Tingkat Literacy Loss Mengkhawatirkan saat Pandemi
Literacy loss sudah dibuktikan dengan kajian kolaboratif antara peneliti Cina dan Amerika.
Tempo
Kamis, 29 Juli 2021
Jakarta – Pakar Literasi Sofie Dewayani mengatakan pandemi COVID -19 menjadi tantangan tersendiri bagi peserta didik dalam melakukan kegiatan pembelajaran. Ia mendapat banyak laporan dari para guru di daerah bahwa kegiatan pembelajaran jarak jauh (PJJ) mengakibatkan terjadinya literacy loss atau penurunan minat dan kemampuan literasi.
“Secara spesifik penurunan kemampuan baca siswa di banyak daerah dari kelas IV SD karena mereka tidak bisa mengakses belajar daring sehingga kemampuan membacanya menurun,” katanya kepada Tempo, Senin, 26 Juli 2021.
Fenomena ini, kata Sofie, juga sudah dilaporkan oleh sekolah-sekolah terutama di daerah yang terkendala dengan akses dan jaringan. Dia menyebut, banyak anak sekolah dasar tingkat awal yang mengalami kesulitan dalam mengakses pembelajaran secara daring. Kendala lainnya yakni sebagian orang tua belum memiliki pengalaman dalam menerapkan perkembangan teknologi, terutama PJJ di era pandemi COVID-19.
Dampaknya, banyak siswa yang terhambat dalam peningkatan kemampuan literasi. “Jadi kita bisa menyimpulkan bahwa literacy loss ini pada tingkat yang mengkhawatirkan untuk indonesia,” katanya.
Pada 2020, Sofie mengatakan, literacy loss yang terjadi pada anak terutama di tingkat taman kanak-kanak sudah dibuktikan dengan kajian kolaboratif antara peneliti asal Cina dan Amerika yang bertajuk Literacy Loss in Kindergarten Children during COVID-19 School Closures.

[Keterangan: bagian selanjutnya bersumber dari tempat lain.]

(* ===== verification/WebSseTheorems.v ===== *)
(** * Theorems about server-sent events

    What the formatter writes, that a reader of event streams reads the events
    back, and that a stream of events is a source that a connection delivers. *)

From S2P Require Import Prelude Decimal HpackBuffer Router Http1Parser ServerBuffer Web Response WebSse RateLimit.
From S2P Require Import Session SessionTheorems ResponseTheorems ResponseWire Jwt JwtTheorems Middleware Cors.
From S2P Require Import CorsTheorems Interceptor Request RequestTheorems Connection ConnectionTheorems.

Module WebSseTheorems.
Import Decimal HpackBuffer Router Http1Parser ServerBuffer Web Response WebSse.

(** ** Lines *)

(** The lines of a text, which end in CR, LF or both; the last one has no end. *)
Fixpoint text_lines (line s : list Z) : list (list Z) :=
  match s with
  | [] => [line]
  | c :: s =>
    if c =? LF then line :: text_lines [] s
    else if c =? CR then
      line :: match s with d :: s' => if d =? LF then text_lines [] s' else text_lines [] s | [] => [[]] end
    else text_lines (line ++ [c]) s
  end.

Definition clean (c : Z) : bool := negb (c =? CR) && negb (c =? LF).

Definition unlines (ls : list (list Z)) : list Z := concat (map (fun l => l ++ [LF]) ls).

Lemma text_lines_clean a : forall line s, forallb clean a = true ->
  text_lines line (a ++ s) = text_lines (line ++ a) s.
Proof.
  induction a as [|c a IH]; intros line s; cbn [forallb app]; [by rewrite app_nil_r|]. intros [Hc Ha]%andb_true_iff.
  unfold clean in Hc. apply andb_true_iff in Hc as [Hcr Hlf]. apply negb_true_iff in Hcr, Hlf. cbn [text_lines]. rewrite Hcr, Hlf, IH by done.
  by rewrite <- app_assoc.
Qed.

Lemma text_lines_unlines ls : Forall (fun l => forallb clean l = true) ls -> text_lines [] (unlines ls) = ls ++ [[]].
Proof.
  induction 1 as [|l ls Hl _ IH]; [done|]. unfold unlines in *. cbn [map concat]. rewrite <- app_assoc, text_lines_clean by done.
  cbn [app text_lines]. by rewrite Z.eqb_refl, IH.
Qed.

(** No line of a text has an end in it. *)
Lemma text_lines_all_clean : forall n s line, (length s <= n)%nat -> forallb clean line = true ->
  Forall (fun l => forallb clean l = true) (text_lines line s).
Proof.
  induction n as [|n IH]; intros [|c s] line Hn Hl; cbn [text_lines]; try (by repeat constructor); cbn in Hn; [lia|].
  destruct (c =? LF) eqn:Elf; [constructor; [done|apply IH; [lia|done]]|].
  destruct (c =? CR) eqn:Ecr.
  - constructor; [done|]. destruct s as [|d s]; [by repeat constructor|]. cbn in Hn. destruct (d =? LF); apply IH; try done; cbn; lia.
  - apply IH; [lia|]. rewrite forallb_app, Hl. cbn. unfold clean. by rewrite Ecr, Elf.
Qed.

(** ** The writer *)

Record writer_ok (w : chttp_web_sse_writer) : Prop := {
  wo_size : 0 <= sw_size w <= SIZE_MAX;
  wo_capacity : sw_data w = None \/ sw_size w <= sw_capacity w;
}.

Lemma writer_append_ok w a w' : writer_ok w -> chttp_web_sse_append w a = Some w' -> writer_ok w'.
Proof.
  intros [Hs Hc]. unfold chttp_web_sse_append. pose proof (zlen_nonneg a). split_if; [done|].
  destruct (sw_data w) as [t|]; [destruct Hc; [done|]; split_if; [done|]|]; intros [= <-]; split; cbn; auto; lia.
Qed.
(* ===== verification/S3Text.v ===== *)
(** * Texts of the S3 client

    Model of the first part of [s3/src/s3_request.c]: checked sizes, the text
    builder, the encoding of URIs and the canonical form of a query.

    A string of the tstr library is its list of bytes; that a text of a size can
    be allocated is a question to the allocator.  The array that [qsort] sorts
    is a list and its order the one of a merge sort: where elements compare
    equal, they are equal, or the code refuses them. *)

From stdpp Require Import sorting.
From S2P Require Import Prelude HpackBuffer.

Module S3Text.
Import HpackBuffer.

(** ** Sizes *)

Definition s3_checked_add (left right : Z) : outcome Z :=
  if SIZE_MAX - left <? right then Err SALTS_ERANGE else Ok (left + right).

Definition s3_checked_multiply (left right : Z) : outcome Z :=
  if negb (left =? 0) && (SIZE_MAX / left <? right) then Err SALTS_ERANGE else Ok (left * right).

(** A sequence of additions of which any failure is the same one. *)
Fixpoint add_all (total : Z) (sizes : list Z) (e : salts_status) : outcome Z :=
  match sizes with
  | [] => Ok total
  | size :: sizes => match s3_checked_add total size with Ok total => add_all total sizes e | Err _ => Err e end
  end.

(** ** The builder *)

Record s3_text_builder := {
  tb_text : list Z;
  tb_capacity : Z;
}.

Section Texts.
Context {alloc : Allocator}.

Definition s3_text_builder_init (capacity : Z) : outcome s3_text_builder :=
  if capacity =? SIZE_MAX then Err SALTS_EINVAL
  else if malloc_ok (capacity + 1) then Ok {| tb_text := []; tb_capacity := capacity |}
  else Err SALTS_ENOMEM.

(** The length that is set is within the capacity that was reserved. *)
Definition s3_text_builder_append (builder : s3_text_builder) (data : list Z) : outcome s3_text_builder :=
  match s3_checked_add (zlen (tb_text builder)) (zlen data) with
  | Err _ => Err SALTS_EMSGSIZE
  | Ok next_size =>
    if tb_capacity builder <? next_size then Err SALTS_EMSGSIZE
    else Ok {| tb_text := tb_text builder ++ data; tb_capacity := tb_capacity builder |}
  end.

Fixpoint append_all (builder : s3_text_builder) (pieces : list (list Z)) : outcome s3_text_builder :=
  match pieces with
  | [] => Ok builder
  | piece :: pieces => builder ← s3_text_builder_append builder piece; append_all builder pieces
  end.

(** A builder that is made, filled and released. *)
Definition s3_build (capacity : Z) (pieces : list (list Z)) : outcome (list Z) :=
  builder ← s3_text_builder_init capacity;
  builder ← append_all builder pieces;
  Ok (tb_text builder).

(** [tstr_dup]. *)
Definition tstr_dup (text : list Z) : outcome (list Z) :=
  if malloc_ok (zlen text + 1) then Ok text else Err SALTS_ENOMEM.

(** ** The encoding of URIs *)

Definition s3_uri_unreserved (value : Z) : bool :=
  ((65 <=? value) && (value <=? 90)) || ((97 <=? value) && (value <=? 122)) ||
  ((48 <=? value) && (value <=? 57)) || (value =? 45) || (value =? 46) || (value =? 95) || (value =? 126).

Definition uri_kept (preserve_slash : bool) (value : Z) : bool :=
  s3_uri_unreserved value || (preserve_slash && (value =? 47)).

Fixpoint encoded_size_loop (preserve_slash : bool) (max_bytes size : Z) (input : list Z) : outcome Z :=
  match input with
  | [] => Ok size
  | value :: input =>
    match s3_checked_add size (if uri_kept preserve_slash value then 1 else 3) with
    | Err _ => Err SALTS_EMSGSIZE
    | Ok size => if max_bytes <? size then Err SALTS_EMSGSIZE else encoded_size_loop preserve_slash max_bytes size input
    end
  end.

Definition hex_upper (digit : Z) : Z := if digit <? 10 then 48 + digit else 55 + digit.

Definition uri_encode_byte (preserve_slash : bool) (value : Z) : list Z :=
  if uri_kept preserve_slash value then [value]
  else [37; hex_upper (Z.shiftr value 4); hex_upper (Z.land value 0x0f)].

Definition s3_uri_encode (input : list Z) (preserve_slash : bool) (max_bytes : Z) : outcome (list Z) :=
  if max_bytes =? 0 then Err SALTS_EINVAL
  else
    size ← encoded_size_loop preserve_slash max_bytes 0 input;
    s3_build size (map (uri_encode_byte preserve_slash) input).

(** ** Queries *)

(** [strcmp]: the terminator is below every byte. *)
Fixpoint strcmp (a b : list Z) : comparison :=
  match a, b with
  | [], [] => Eq
  | [], _ :: _ => Lt
  | _ :: _, [] => Gt
  | x :: a, y :: b => match x ?= y with Eq => strcmp a b | c => c end
  end.

Definition s3_encoded_query_compare (a b : list Z * list Z) : comparison :=
  match strcmp a.1 b.1 with Eq => strcmp a.2 b.2 | c => c end.

Definition not_after {A} (compare : A -> A -> comparison) (a b : A) : Prop := compare a b <> Gt.

#[export] Instance not_after_dec {A} (compare : A -> A -> comparison) a b : Decision (not_after compare a b).
Proof. unfold not_after. destruct (compare a b); [left|left|right]; congruence. Defined.

Definition qsort {A} (compare : A -> A -> comparison) (l : list A) : list A := merge_sort (not_after compare) l.

(** [sizeof(s3_encoded_query)] *)
Definition sizeof_encoded_query : Z := 16.

(** The loop that encodes the parameters; [first] is [index == 0]. *)
Fixpoint encode_queries (max_target_bytes : Z) (first : bool) (output_size : Z) (query : list (list Z * list Z)) :
    outcome (list (list Z * list Z) * Z) :=
  match query with
  | [] => Ok ([], output_size)
  | (name, value) :: query =>
    if zlen name =? 0 then Err SALTS_EINVAL
    else
      encoded_name ← s3_uri_encode name false max_target_bytes;
      encoded_value ← s3_uri_encode value false max_target_bytes;
      output_size ← add_all output_size ([zlen encoded_name; 1; zlen encoded_value] ++ (if first then [] else [1])) SALTS_ERANGE;
      if max_target_bytes <? output_size then Err SALTS_EMSGSIZE
      else
        '(encoded, output_size) ← encode_queries max_target_bytes false output_size query;
        Ok ((encoded_name, encoded_value) :: encoded, output_size)
  end.

Definition query_pieces (first : bool) (q : list Z * list Z) : list (list Z) :=
  (if first then [] else [bytes_of "&"]) ++ [q.1; bytes_of "="; q.2].

Definition all_query_pieces (encoded : list (list Z * list Z)) : list (list Z) :=
  match encoded with
  | [] => []
  | q :: encoded => query_pieces true q ++ concat (map (query_pieces false) encoded)
  end.

Definition s3_query_canonicalize (query : list (list Z * list Z)) (max_query_count max_target_bytes : Z) :
    outcome (list Z) :=
  if (max_query_count =? 0) || (max_target_bytes =? 0) then Err SALTS_EINVAL
  else if max_query_count <? zlen query then Err SALTS_ENOBUFS
  else if zlen query =? 0 then (if malloc_ok 1 then Ok [] else Err SALTS_ENOMEM)
  else
    allocation_size ← s3_checked_multiply (zlen query) sizeof_encoded_query;
    if negb (malloc_ok allocation_size) then Err SALTS_ENOMEM
    else
      '(encoded, output_size) ← encode_queries max_target_bytes true 0 query;
      s3_build output_size (all_query_pieces (qsort s3_encoded_query_compare encoded)).

End Texts.

End S3Text.
(* ===== verification/S3TextTheorems.v ===== *)
(** * Theorems on the texts of the S3 client

    What the builder makes, when it makes it, and that the canonical form of a
    query stands for the query up to the order of its parameters. *)

From stdpp Require Import sorting.
From S2P Require Import Prelude HpackBuffer S3Text.

Module S3TextTheorems.
Import HpackBuffer S3Text.

(** ** Reference definitions *)

Definition hex_value (c : Z) : Z := if c <? 58 then c - 48 else c - 55.

(** The text of which the encoding is given. *)
Fixpoint percent_decode (s : list Z) : list Z :=
  match s with
  | 37 :: high :: low :: s => 16 * hex_value high + hex_value low :: percent_decode s
  | c :: s => c :: percent_decode s
  | [] => []
  end.

(** What stands before and after the first occurrence of a byte. *)
Fixpoint cut (c : Z) (s : list Z) : list Z * list Z :=
  match s with
  | [] => ([], [])
  | x :: s => if x =? c then ([], s) else let '(a, b) := cut c s in (x :: a, b)
  end.

Definition decode_parameter (s : list Z) : list Z * list Z :=
  let '(name, value) := cut 61 s in (percent_decode name, percent_decode value).

(** The parameters that a query stands for. *)
Definition decode_query (s : list Z) : list (list Z * list Z) :=
  match s with [] => [] | _ => map decode_parameter (split_on 38 s) end.

(** ** Sizes *)

Fixpoint sum (sizes : list Z) : Z := match sizes with [] => 0 | size :: sizes => size + sum sizes end.

Lemma checked_add_iff a b c : s3_checked_add a b = Ok c <-> c = a + b /\ a + b <= SIZE_MAX.
Proof. unfold s3_checked_add. split_if; (split; [intros [=]; subst|intros [-> ?]]); try done; lia. Qed.

Lemma sum_nonneg sizes : Forall (Z.le 0) sizes -> 0 <= sum sizes.
Proof. induction 1; cbn; lia. Qed.
(* ===== verification/S3SignerTheorems.v ===== *)
(** * Theorems on signatures of S3 requests

    What the signer makes of a request: the canonical headers, the canonical
    request and the signature; that a canonical request stands for one request;
    and that a service which knows the secret, and sees only what is sent,
    computes the same signature. *)

From stdpp Require Import sorting.
From S2P Require Import Prelude Decimal HpackBuffer Router Http1Parser S3Text S3Signer S3TextTheorems.

Module S3SignerTheorems.
Import Decimal HpackBuffer Router Http1Parser S3Text S3Signer S3TextTheorems.

(** ** Values *)

(** The parts of a value between blanks. *)
Fixpoint fields (s : list Z) : list (list Z) :=
  match s with
  | [] => [[]]
  | c :: s =>
    if is_ows c then [] :: fields s
    else match fields s with f :: fs => (c :: f) :: fs | [] => [[c]] end
  end.

Definition nonempty (w : list Z) : Prop := w <> [].

#[export] Instance nonempty_dec w : Decision (nonempty w).
Proof. unfold nonempty. apply _. Defined.

Definition words (s : list Z) : list (list Z) := filter nonempty (fields s).

(** A value without blanks around it and with one space for any blanks in it. *)
Definition collapsed (s : list Z) : list Z := joined [SPACE] (words s).

Lemma fields_cons s : exists f fs, fields s = f :: fs.
Proof. destruct s as [|c s]; cbn; [eauto|]. destruct (is_ows c); [eauto|]. destruct (fields s); eauto. Qed.
Definition chttp_web_upload_error (status : chttp_web_status) (native_status : salts_status) (message : String.string) :
    chttp_web_error :=
  {| we_status := status; we_native_status := native_status; we_offset := 0; we_message := bytes_of message |}.
Arguments chttp_web_upload_error _ _ message%_string_scope.

Definition upload_ok : chttp_web_error := chttp_web_upload_error CHTTP_WEB_OK SALTS_OK "".

Definition is_state {A} (state : upload_state) (u : upload_core A) : bool := bool_decide (up_state u = state).

Section Upload.
Context {A : Type} (callbacks : chttp_web_upload_callbacks A).
#[local] Abbreviation core := (upload_core A).
#[local] Abbreviation parser := (chttp_web_multipart_parser (upload_core A)).
#[local] Abbreviation upload := (chttp_web_upload_request A).

Definition chttp_web_upload_callbacks_valid : bool := sizeof_upload_callbacks <=? uk_size callbacks.

Definition chttp_web_upload_name_is_csrf (part : chttp_web_multipart_part) : bool :=
  bytes_eqb (part_name part) CHTTP_WEB_CSRF_FORM_FIELD.

Definition chttp_web_upload_abort_once (u : core) (status : chttp_web_status) (native_status : salts_status) : core :=
  if is_state CHTTP_WEB_UPLOAD_ABORTED u || is_state CHTTP_WEB_UPLOAD_COMMITTED u then u
  else
    let terminal_status := if bool_decide (status = CHTTP_WEB_OK) then CHTTP_WEB_UPLOAD else status in
    let u := u <| up_terminal_status := terminal_status |> <| up_terminal_native_status := native_status |>
               <| up_state := CHTTP_WEB_UPLOAD_ABORTED |> in
    if up_begun u then u <| up_app := uk_abort callbacks (up_app u) terminal_status native_status |> else u.

(** ** The callbacks of the parser *)

Definition with_app (u : core) (r : A * salts_status) : core * salts_status := (u <| up_app := r.1 |>, r.2).

Definition chttp_web_upload_part_begin (u : core) (part : chttp_web_multipart_part) : core * salts_status :=
  if negb (is_state CHTTP_WEB_UPLOAD_STREAMING u) then (u, SALTS_EINVAL)
  else
    let u := u <| up_csrf_part := false |> in
    if chttp_web_upload_name_is_csrf part then
      if match part_filename part with Some _ => true | None => false end || negb (up_csrf_count u =? 0) then (u, SALTS_EPROTO)
      else (u <| up_csrf_token := [] |> <| up_csrf_part := true |>, SALTS_OK)
    else with_app u (uk_part_begin callbacks (up_app u) part).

Berdasarkan penelitian yang dilakukan oleh MGH Institute of Health Professions, Georgia Institute of Technology, dan ClimaCell Inc, itu bahwa fenomena ini terjadi tidak hanya di Indonesia, melainkan sudah mendunia. Oleh karena itu, risiko penurunan literasi harus dimitigasi atau paling tidak dikurangi dampaknya.
Dengan kondisi pandemi COVID-19, Sofie menyebut paling tidak siswa dikenalkan dengan budaya membaca. Orang tua pun perlu mendampingi dan mengawal anaknya belajar. Perlu diperhatikan pula bahwa buku yang digunakan harus sesuai dengan tingkat usianya. Dengan begitu, anak tidak merasa terbebani sehingga mereka tertarik untuk membaca.
"Dilakukan pendistribusian buku, perpustakaan sekolah tetap buka, dan buku dikirim melalui kurir atau orang tua dititipi buku. Lalu buku dibacakan oleh orang tua selama pandemi. Kalau bisa setiap hari. Itu bisa menghindarkan anak dari literacy loss,” ujarnya.
Sofie menegaskan, langkah tersebut dinilai efektif dalam memitigasi literacy loss. Ia berharap ada upaya lain yang dilakukan oleh guru. Upaya tersebut melibatkan peran berbagai kelompok masyarakat yang dibantu aparat desa. Pemetaan atas siswa yang membutuhkan bantuan perlu segera dilakukan. Bagi anak yang orang tuanya belum memiliki perangkat belajar daring, agar rumah mereka dikunjungi seandainya sekolah belum buka.
“Guru dan Pemerintah Daerah perlu mendorong agar kegiatan membaca terlaksana dengan sungguh-sungguh,” katanya.